Paul Ngongo

Personal information
- Full name: Paul Ngongo Iversen
- Date of birth: 23 May 2000 (age 26)
- Place of birth: Copenhagen, Denmark
- Height: 1.90 m (6 ft 3 in)
- Position: Striker

Youth career
- Skjold
- Hvidovre
- –2020: Wingate Bulldogs

Senior career*
- Years: Team / Apps / (Gls)
- 2020–2021: Frem / 14 / (14)
- 2021–2024: Kolding / 47 / (22)
- 2024–: Aalesund / 37 / (11)

= Paul Ngongo =

Danish footballer (born 2000)

Paul Ngongo Iversen (born 23 May 2000) is a Danish footballer who plays as a striker for Aalesunds FK.

==Personal life==
Born in Copenhagen, he is of partial Congolese descent.

While playing in the lower divisions, Ngongo also ran a construction company for two years until it went bankrupt.

==Career==
Ngongo played youth football for BK Skjold, then on the U17 and U19 teams of Hvidovre IF. Instead of progressing into senior football, he went to the United States to play collegiately for the Wingate Bulldogs.

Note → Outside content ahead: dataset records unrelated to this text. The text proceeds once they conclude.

(* ===== verification/Network.v ===== *)
(** * Network policy, sockets and HTTP

    [network/NetworkPolicy.cpp], [network/HttpClient.cpp], [sce/net/SceNet.cpp]
    and [sce/http/SceHttp.cpp]: which connections a title may open.  The
    answers of the host's socket calls and libcurl are arguments; the calls made
    to them are a trace. *)
From S2P Require Import Prelude Handles.

(** ** The policy *)
Module NetworkPolicy.

Inductive PolicyMode := Disabled | LocalhostOnly | Restricted | FullAccess.
#[export] Instance PolicyMode_eq_dec : EqDecision PolicyMode.
Proof. solve_decision. Defined.

Record Endpoint := mkEndpoint { ep_host : bytes; ep_port : Z }.
Record t := mkPolicy { m_mode : PolicyMode; m_allowlist : list Endpoint }.
Definition initial : t := mkPolicy LocalhostOnly [].

Definition setMode (mode : PolicyMode) (p : t) : t := mkPolicy mode (m_allowlist p).
Definition mode (p : t) : PolicyMode := m_mode p.
Definition allowEndpoint (host : bytes) (port : Z) (p : t) : t :=
  mkPolicy (m_mode p) (m_allowlist p ++ [mkEndpoint host port]).
Definition clearAllowlist (p : t) : t := mkPolicy (m_mode p) [].

Definition isLocalhost (host : bytes) : bool :=
  bool_decide (host = cstr "127.0.0.1") || bool_decide (host = cstr "::1") || bool_decide (host = cstr "localhost").

(** The answer and the reason, when one is given. *)
Definition allowConnect (p : t) (host : bytes) (port : Z) : bool * option bytes :=
  match m_mode p with
  | Disabled => (false, Some (cstr "network disabled by policy"))
  | LocalhostOnly =>
      if negb (isLocalhost host) then (false, Some (cstr "only localhost connections permitted")) else (true, None)
  | Restricted =>
      if isLocalhost host then (true, None)
      else if existsb (fun ep => bool_decide (ep_host ep = host) && (ep_port ep =? port)) (m_allowlist p)
      then (true, None)
      else (false, Some (cstr "destination not in allowlist"))
  | FullAccess => (true, None)
  end.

The COVID-19 pandemic then contributed to his returning home to Copenhagen in 2020.

Ngongo made his debut in the 2019-20 Danish 2nd Division, scoring 3 times in 4 appearances, followed by 11 goals in 10 appearances in 2020-21.
He was then brought to Jutland club Kolding IF, winning promotion from the 2022-23 Danish 2nd Division. He was declared Player of the Year in Kolding IF in 2022-23. Ngongo also became vice captain after spending 5 months in Kolding. In the summer window of 2024, Ngongo was bought by Norwegian First Division club Aalesunds FK, in what was described as Kolding's largest sale ever.

Ngongo knew of other players who had become professional outside of the elite clubs' academy systems. In BK Frem he played with Tonni Adamsen who was a part-time window cleaner at the time, and Henrik Meister had recently moved to a Big 5 club from the Norwegian league.

In 2024, Aalesund struggled to avoid relegation, but Ngongo received "half a promise" that the club would manage to turn things around with a new manager and an influx of new players. After the club was saved, the 2025 season was instead a battle for promotion. Aalesund also eliminated Bodø/Glimt from the 2025 Norwegian Football Cup.